***** Task input *****
(** * IO-Link master for ClearCore: frame codec, device registry and
      message exchange, embedded from [IOLink.h] / [IOLink.cpp]. *)

From Stdlib Require Import ZArith List Bool Lia.
Import ListNotations.
Open Scope Z_scope.

(* ------------------------------------------------------------------ *)
(** ** Fixed-width integers *)

(** [uint8_t] and [uint32_t] values are integers with the narrowing
    conversion written out. *)
Definition to_u8 (x : Z) : Z := x mod 256.
Definition to_u32 (x : Z) : Z := x mod 4294967296.

Definition is_u8 (x : Z) : Prop := 0 <= x < 256.
Definition is_u32 (x : Z) : Prop := 0 <= x < 4294967296.

(** [a ^ b] stored back into a [uint8_t]. *)
Definition xor8 (a b : Z) : Z := to_u8 (Z.lxor a b).

(** [a - b] on [uint32_t]. *)
Definition sub32 (a b : Z) : Z := to_u32 (a - b).

(* ------------------------------------------------------------------ *)
(** ** Enumerations of [IOLink.h] *)

Inductive OperationMode : Type := SIO | COM1 | COM2 | COM3.

Inductive MessageType : Type := PROCESS_DATA | PARAMETER | DIAGNOSTIC | EVENT.

Inductive ErrorCode : Type :=
  | NONE
  | COMMUNICATION_ERROR
  | DEVICE_ERROR
  | TIMEOUT
  | INVALID_PARAMETER
  | NOT_SUPPORTED.

Definition OperationMode_eqb (a b : OperationMode) : bool :=
  match a, b with
  | SIO, SIO | COM1, COM1 | COM2, COM2 | COM3, COM3 => true
  | _, _ => false
  end.

Definition MessageType_eqb (a b : MessageType) : bool :=
  match a, b with
  | PROCESS_DATA, PROCESS_DATA | PARAMETER, PARAMETER
  | DIAGNOSTIC, DIAGNOSTIC | EVENT, EVENT => true
  | _, _ => false
  end.

(* ------------------------------------------------------------------ *)
(** ** IOLinkDevice *)

Module IOLinkDevice.

(** The base class: three identification fields and the default
    bodies of the virtual methods.  A [std::vector<uint8_t>&] that a
    method may fill is passed in and returned. *)
Record t : Type := make {
  m_deviceId : Z;   (* uint8_t  *)
  m_vendorId : Z;   (* uint32_t *)
  m_productId : Z   (* uint32_t *)
}.

Definition getDeviceId (d : t) : Z := m_deviceId d.
Definition getVendorId (d : t) : Z := m_vendorId d.
Definition getProductId (d : t) : Z := m_productId d.

Definition supportsOperationMode (d : t) (mode : OperationMode) : bool :=
  OperationMode_eqb mode COM2.

Definition getMinCycleTime (d : t) : Z := 2.

Definition readProcessData (d : t) (data : list Z) : ErrorCode * list Z :=
  (NOT_SUPPORTED, data).

Definition writeProcessData (d : t) (data : list Z) : ErrorCode :=
  NOT_SUPPORTED.

Definition readParameter (d : t) (index subindex : Z) (data : list Z)
  : ErrorCode * list Z :=
  (NOT_SUPPORTED, data).

Definition writeParameter (d : t) (index subindex : Z) (data : list Z)
  : ErrorCode :=
  NOT_SUPPORTED.

Definition readDiagnostic (d : t) (data : list Z) : ErrorCode * list Z :=
  (NOT_SUPPORTED, data).

End IOLinkDevice.

(* ------------------------------------------------------------------ *)
(** ** Frame codec: [parseIOLinkMessage] and [buildIOLinkMessage] *)

Definition START_BYTE : Z := 0xA5.

(** The [switch] of [buildIOLinkMessage]. *)
Definition type_to_byte (type : MessageType) : Z :=
  match type with
  | PROCESS_DATA => 0x01
  | PARAMETER => 0x02
  | DIAGNOSTIC => 0x03
  | EVENT => 0x04
  end.
(** ** Time

    An instant ([chrono::DateTime<Utc>]) is a count of nanoseconds since the
    Unix epoch. *)
Abbreviation DateTime := Z (only parsing).
Definition NANOS : Z := 1000000000.
(* ===== verification/StatusList.v ===== *)
(** * StatusList2021: the W3C bitstring status list

    Models [crates/status/src/status_list_2021.rs].  A list is a byte vector
    in which index [i] is bit [7 - i mod 8] of byte [i / 8]; every operation
    is modelled with its bounds checks, and an access outside the byte vector
    is the panic it is in Rust.  The gzip and base64 codecs are third-party
    code: they are parameters. *)
From S2P Require Import Prelude Externals.

Module StatusList2021.

Inductive StatusListError :=
| Compression (e : string)
| Decompression (e : string)
| IndexOutOfBounds (index size : Z)
| Base64Error (e : string).

Definition to_string (e : StatusListError) : string :=
  match e with
  | Compression e => "compression error: " +:+ e
  | Decompression e => "decompression error: " +:+ e
  | IndexOutOfBounds i n => "index out of bounds: " +:+ pretty i +:+ " >= " +:+ pretty n
  | Base64Error e => "base64 decode error: " +:+ e
  end.

Record StatusList := mkStatusList {
  bits : list Z;
  size : Z;
}.

Definition new (size : Z) : StatusList :=
  mkStatusList (replicate (Z.to_nat (div_ceil size 8)) 0) size.

Definition get (l : StatusList) (index : Z) : res bool StatusListError :=
  if size l <=? index then Err (IndexOutOfBounds index (size l))
  else
    let byte_index := index / 8 in
    let bit_index := index mod 8 in
    match bits l !! Z.to_nat byte_index with
    | None => Panic
    | Some b => Ok (negb (Z.land b (u8_shl 1 (7 - bit_index)) =? 0))
    end.

Definition set (l : StatusList) (index : Z) (value : bool)
  : res StatusList StatusListError :=
  if size l <=? index then Err (IndexOutOfBounds index (size l))
  else
    let byte_index := index / 8 in
    let bit_index := index mod 8 in
    match bits l !! Z.to_nat byte_index with
    | None => Panic
    | Some b =>
        let b' := if value then Z.lor b (u8_shl 1 (7 - bit_index))
                  else Z.land b (u8_not (u8_shl 1 (7 - bit_index))) in
        Ok (mkStatusList (<[Z.to_nat byte_index := b']> (bits l)) (size l))
    end.

Section Codec.
Context `{F : Flate2, B : Base64Url}.

Definition encode (l : StatusList) : res string StatusListError :=
  let? compressed := map_err Compression (from_ext (gz_compress (bits l))) in
  Ok (b64url_encode compressed).

Definition decode (encoded : string) (size : Z) : res StatusList StatusListError :=
  let? compressed := map_err Base64Error (from_ext (b64url_decode encoded)) in
  let? bits := map_err Decompression (from_ext (gz_decompress compressed)) in
  Ok (mkStatusList bits size).
End Codec.

(** [(0..self.size).find(|&i| !self.get(i).unwrap_or(true))]: [unwrap_or]
    keeps a panic a panic. *)
Fixpoint find_clear (l : StatusList) (idxs : list Z) : res (option Z) StatusListError :=
  match idxs with
  | [] => Ok None
  | i :: idxs' =>
      match get l i with
      | Ok false => Ok (Some i)
      | Ok true | Err _ => find_clear l idxs'
      | Panic => Panic
      end
  end.

Definition allocate_index (l : StatusList) : res (option Z) StatusListError :=
  find_clear l (seqZ 0 (size l)).

(** ** Well-formed lists *)

(** The byte vector holds every index below [size]. *)
Record wf (l : StatusList) : Prop := {
  wf_size : 0 <= size l;
  wf_len : Z.of_nat (length (bits l)) = div_ceil (size l) 8;
  wf_bytes : Forall is_u8 (bits l);
}.

(** The abstract value of the list: which indices are set. *)
Definition bit (l : StatusList) (i : Z) : bool :=
  match bits l !! Z.to_nat (i / 8) with
  | None => false
  | Some b => Z.testbit b (7 - i mod 8)
  end.

Lemma div_ceil_bound i n k : 0 < k -> 0 <= i < n -> 0 <= i / k < div_ceil n k.
Proof.
  intros Hk Hi. unfold div_ceil. split; [apply Z.div_pos; lia|].
  apply Z.div_lt_upper_bound; [lia|].
  pose proof (Z.div_mod (n + k - 1) k ltac:(lia)).
  pose proof (Z.mod_pos_bound (n + k - 1) k Hk). lia.
Qed.

Lemma lookup_byte l i :
  wf l -> 0 <= i < size l -> exists b, bits l !! Z.to_nat (i / 8) = Some b /\ is_u8 b.
Proof.
  intros [Hs Hl Hb] Hi.
  pose proof (div_ceil_bound i (size l) 8 ltac:(lia) Hi).
  destruct (lookup_lt_is_Some_2 (bits l) (Z.to_nat (i / 8))) as [b E]; [lia|].
  exists b. split; [done|]. by eapply Forall_lookup in Hb.
Qed.

Lemma land_bit_zero b k :
  0 <= k < 8 -> negb (Z.land b (u8_shl 1 k) =? 0) = Z.testbit b k.
Proof.
  intros Hk.
  assert (Hone : u8_shl 1 k = 2 ^ k).
  { unfold u8_shl. rewrite Z.shiftl_1_l. apply Z.mod_small.
    split; [lia|]. change 256 with (2 ^ 8). apply Z.pow_lt_mono_r; lia. }
  rewrite Hone. destruct (Z.testbit b k) eqn:E.
  - apply negb_true_iff, Z.eqb_neq. intros H0.
    assert (Hz : Z.testbit (Z.land b (2 ^ k)) k = true)
      by (rewrite Z.land_spec, E, Z.pow2_bits_true; [done|lia]).
    by rewrite H0, Z.bits_0 in Hz.
  - apply negb_false_iff, Z.eqb_eq, Z.bits_inj'. intros i Hi.
    rewrite Z.land_spec, Z.bits_0, Z.pow2_bits_eqb by lia.
    destruct (Z.eqb_spec k i) as [<-|]; [by rewrite E|apply andb_false_r].
Qed.

(** In range, [get] reads the bit and never fails. *)
Lemma sl_get_in_range l i : wf l -> 0 <= i < size l -> get l i = Ok (bit l i).
Proof.
  intros Hwf Hi. unfold get, bit.
  rewrite (proj2 (Z.leb_gt _ _)) by lia.
  destruct (lookup_byte l i Hwf Hi) as (b & -> & _).
  rewrite land_bit_zero; [done|]. pose proof (Z.mod_pos_bound i 8). lia.
Qed.

Lemma sl_get_out_of_range l i : size l <= i -> get l i = Err (IndexOutOfBounds i (size l)).
Proof. intros. unfold get. by rewrite (proj2 (Z.leb_le _ _)). Qed.

Lemma sl_new_wf n : 0 <= n -> wf (new n).
Proof.
  intros Hn. split; simpl; [done| |].
  - rewrite length_replicate, Z2Nat.id; [done|]. unfold div_ceil. apply Z.div_pos; lia.
  - apply Forall_replicate. unfold is_u8. lia.
Qed.

Lemma sl_new_bit n i : bit (new n) i = false.
Proof.
  unfold bit, new; simpl. destruct (_ !! _) as [b|] eqn:H; [|done].
  apply lookup_replicate in H as [-> _]. apply Z.bits_0.
Qed.

(** One byte after [set]: the bit written, the others kept. *)
Definition put_bit (b k : Z) (value : bool) : Z :=
  if value then Z.lor b (u8_shl 1 k) else Z.land b (u8_not (u8_shl 1 k)).

Lemma put_bit_u8 b k v : is_u8 b -> is_u8 (put_bit b k v).
Proof. unfold put_bit. destruct v; auto with oid4vc. Qed.

Lemma put_bit_spec b k v j :
  0 <= k < 8 -> 0 <= j < 8 ->
  Z.testbit (put_bit b k v) j = if decide (k = j) then v else Z.testbit b j.
Proof.
  intros Hk Hj. unfold put_bit.
  assert (Hone : Z.testbit (u8_shl 1 k) j = bool_decide (k = j)).
  { rewrite u8_shl_spec by lia. rewrite (proj2 (Z.ltb_lt j 8)) by lia. simpl.
    destruct (decide (k = j)) as [->|].
    - by rewrite Z.sub_diag, bool_decide_true.
    - rewrite bool_decide_false by done.
      destruct (decide (j < k)); [by rewrite Z.testbit_neg_r by lia|].
      change 1 with (2 ^ 0). apply Z.pow2_bits_false. lia. }
  destruct v.
  - rewrite Z.lor_spec, Hone. case_decide; case_bool_decide; try done;
      [by rewrite orb_true_r|by rewrite orb_false_r].
  - rewrite Z.land_spec, u8_not_spec, Hone by lia.
    rewrite (proj2 (Z.ltb_lt j 8)) by lia.
    case_decide; case_bool_decide; try done;
      [by rewrite andb_false_r|by rewrite andb_true_r].
Qed.

(** The functional behaviour of [set] on every index in range. *)
Lemma sl_set_in_range l i v :
  wf l -> 0 <= i < size l ->
  exists l', set l i v = Ok l' /\ wf l' /\ size l' = size l /\
    forall j, 0 <= j -> bit l' j = if decide (i = j) then v else bit l j.
Proof.
  intros Hwf Hi. unfold set.
  rewrite (proj2 (Z.leb_gt _ _)) by lia.
  destruct (lookup_byte l i Hwf Hi) as (b & Hb & Hu). rewrite Hb.
  eexists; split; [reflexivity|]. fold (put_bit b (7 - i mod 8) v).
  pose proof (Z.mod_pos_bound i 8 ltac:(lia)) as Hm.
  assert (Hlt : (Z.to_nat (i / 8) < length (bits l))%nat) by (eapply lookup_lt_Some; eassumption).
  split; [|split; [done|]].
  - destruct Hwf as [Hs Hl HF]. split; simpl; [done|by rewrite length_insert|].
    apply Forall_insert; [done|by apply put_bit_u8].
  - intros j Hj. unfold bit at 1; simpl.
    pose proof (Z.mod_pos_bound j 8 ltac:(lia)) as Hmj.
    destruct (decide (i / 8 = j / 8)) as [E|E].
    + rewrite <- E, list_lookup_insert_eq by done.
      rewrite put_bit_spec by lia. unfold bit. rewrite <- E, Hb.
      destruct (decide (i = j)) as [<-|Hne]; [by rewrite decide_True|].
      rewrite decide_False; [done|].
      pose proof (Z.div_mod i 8 ltac:(lia)). pose proof (Z.div_mod j 8 ltac:(lia)). lia.
    + rewrite decide_False by congruence.
      rewrite list_lookup_insert_ne; [done|].
      pose proof (Z.div_pos i 8). pose proof (Z.div_pos j 8). lia.
Qed.

Lemma sl_set_out_of_range l i v :
  size l <= i -> set l i v = Err (IndexOutOfBounds i (size l)).
Proof. intros. unfold set. by rewrite (proj2 (Z.leb_le _ _)). Qed.

(** ** Properties *)

(** [set] is exact on every index.  In range it succeeds, keeps the list
    well formed and of the same size, and afterwards [get] answers the written
    value at that index and the old value at every other one (in range or
    not); out of range it is the bounds error; it never panics. *)
Theorem set_get (l : StatusList) (i : Z) (v : bool) :
  wf l -> 0 <= i ->
  match set l i v with
  | Ok l' =>
      i < size l /\ wf l' /\ size l' = size l /\
      forall j, 0 <= j -> get l' j = if decide (i = j) then Ok v else get l j
  | Err e => size l <= i /\ e = IndexOutOfBounds i (size l)
  | Panic => False
  end.
Proof.
  intros Hwf Hi. destruct (Z.lt_ge_cases i (size l)) as [Hlt|Hge].
  - destruct (sl_set_in_range l i v Hwf) as (l' & -> & Hwf' & Hs & Hb); [lia|].
    split_and!; [done..|]. intros j Hj.
    destruct (Z.lt_ge_cases j (size l)).
    + rewrite !sl_get_in_range by (done || lia). rewrite Hb by done. by case_decide.
    + rewrite !sl_get_out_of_range by lia. rewrite decide_False by lia. by rewrite Hs.
  - by rewrite sl_set_out_of_range.
Qed.

Lemma set_get_witness :
  wf (new 10) /\ 0 <= 9 /\
  (exists l', set (new 10) 9 true = Ok l' /\ get l' 9 = Ok true /\ get l' 8 = Ok false) /\
  match set (new 10) 9 true with
  | Ok l' =>
      9 < size (new 10) /\ wf l' /\ size l' = size (new 10) /\
      forall j, 0 <= j -> get l' j = if decide (9 = j) then Ok true else get (new 10) j
  | Err e => size (new 10) <= 9 /\ e = IndexOutOfBounds 9 (size (new 10))
  | Panic => False
  end.
Proof.
  split; [apply sl_new_wf; lia|]. split; [lia|]. split.
  - eexists; split; [vm_compute; reflexivity|]. split; vm_compute; reflexivity.
  - apply set_get; [apply sl_new_wf; lia|lia].
Defined.

Lemma find_clear_spec l idxs :
  wf l -> Forall (fun i => 0 <= i < size l) idxs ->
  find_clear l idxs = Ok (snd <$> list_find (fun i => bit l i = false) idxs).
Proof.
  intros Hwf. induction 1 as [|i idxs Hi _ IH]; simpl; [done|].
  rewrite sl_get_in_range by done. destruct (bit l i) eqn:E; simpl.
  - rewrite IH. by destruct (list_find _ idxs) as [[??]|].
  - done.
Qed.

(** [allocate_index] returns the least clear index, and [None] only when
    every index is set. *)
Theorem allocate_index_least (l : StatusList) :
  wf l ->
  match allocate_index l with
  | Ok (Some i) =>
      0 <= i < size l /\ get l i = Ok false /\
      forall j, 0 <= j < i -> get l j = Ok true
  | Ok None => forall j, 0 <= j < size l -> get l j = Ok true
  | _ => False
  end.
Proof.
  intros Hwf. unfold allocate_index.
  rewrite find_clear_spec; [|done|by apply list.Forall_forall; intros ? ?%elem_of_seqZ; lia].
  destruct (list_find _ _) as [[n i]|] eqn:E; simpl.
  - apply list_find_Some in E as (Hi & Hb & Hmin).
    apply lookup_seqZ in Hi as [-> Hn].
    rewrite sl_get_in_range by (done || lia). rewrite Hb. split; [lia|]. split; [done|].
    intros j Hj. rewrite sl_get_in_range by (done || lia).
    specialize (Hmin (Z.to_nat j) j).
    destruct (bit l j); [done|]. destruct Hmin; [|lia|done].
    apply lookup_seqZ. lia.
  - apply list_find_None in E. rewrite list.Forall_forall in E.
    intros j Hj. rewrite sl_get_in_range by done. specialize (E j).
    destruct (bit l j); [done|]. destruct E; [|done]. apply elem_of_seqZ. lia.
Qed.

Lemma allocate_index_least_witness :
  wf (new 3) /\ allocate_index (new 3) = Ok (Some 0) /\
  match allocate_index (new 3) with
  | Ok (Some i) =>
      0 <= i < size (new 3) /\ get (new 3) i = Ok false /\
      forall j, 0 <= j < i -> get (new 3) j = Ok true
  | Ok None => forall j, 0 <= j < size (new 3) -> get (new 3) j = Ok true
  | _ => False
  end.
Proof.
  split; [apply sl_new_wf; lia|]. split; [vm_compute; reflexivity|].
  apply allocate_index_least. apply sl_new_wf; lia.
Defined.

Section CodecFacts.
Context `{FL : Flate2Laws, BL : Base64UrlLaws}.

(** What is published decodes to the list itself. *)
Lemma sl_decode_encode l s :
  wf l -> encode l = Ok s -> decode s (size l) = Ok l.
Proof.
  intros Hwf H. unfold encode in H. inv_ok.
  destruct (gz_roundtrip _ _ (wf_bytes _ Hwf) H0) as [Hu Hg].
  unfold decode. rewrite b64url_roundtrip by done. simpl. rewrite Hg. simpl.
  by destruct l.
Qed.

(** [decode] takes the size on trust: reading an index the decompressed
    bytes do not hold panics instead of failing. *)
Lemma sl_decode_short s n l i :
  decode s n = Ok l -> Z.of_nat (length (bits l)) <= i / 8 -> i < n -> get l i = Panic.
Proof.
  intros H Hlen Hi. unfold decode in H. inv_ok. simpl in *.
  unfold get; simpl. rewrite (proj2 (Z.leb_gt _ _)) by lia.
  rewrite lookup_ge_None_2; [done|lia].
Qed.
End CodecFacts.

End StatusList2021.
*****
* Task item:
Look back at the entries above and repeat, unchanged, every line from the line holding "(** The byte" through the line holding "(** The abstract".

* Answer section:
(** The byte vector holds every index below [size]. *)
Record wf (l : StatusList) : Prop := {
  wf_size : 0 <= size l;
  wf_len : Z.of_nat (length (bits l)) = div_ceil (size l) 8;
  wf_bytes : Forall is_u8 (bits l);
}.

(** The abstract value of the list: which indices are set. *)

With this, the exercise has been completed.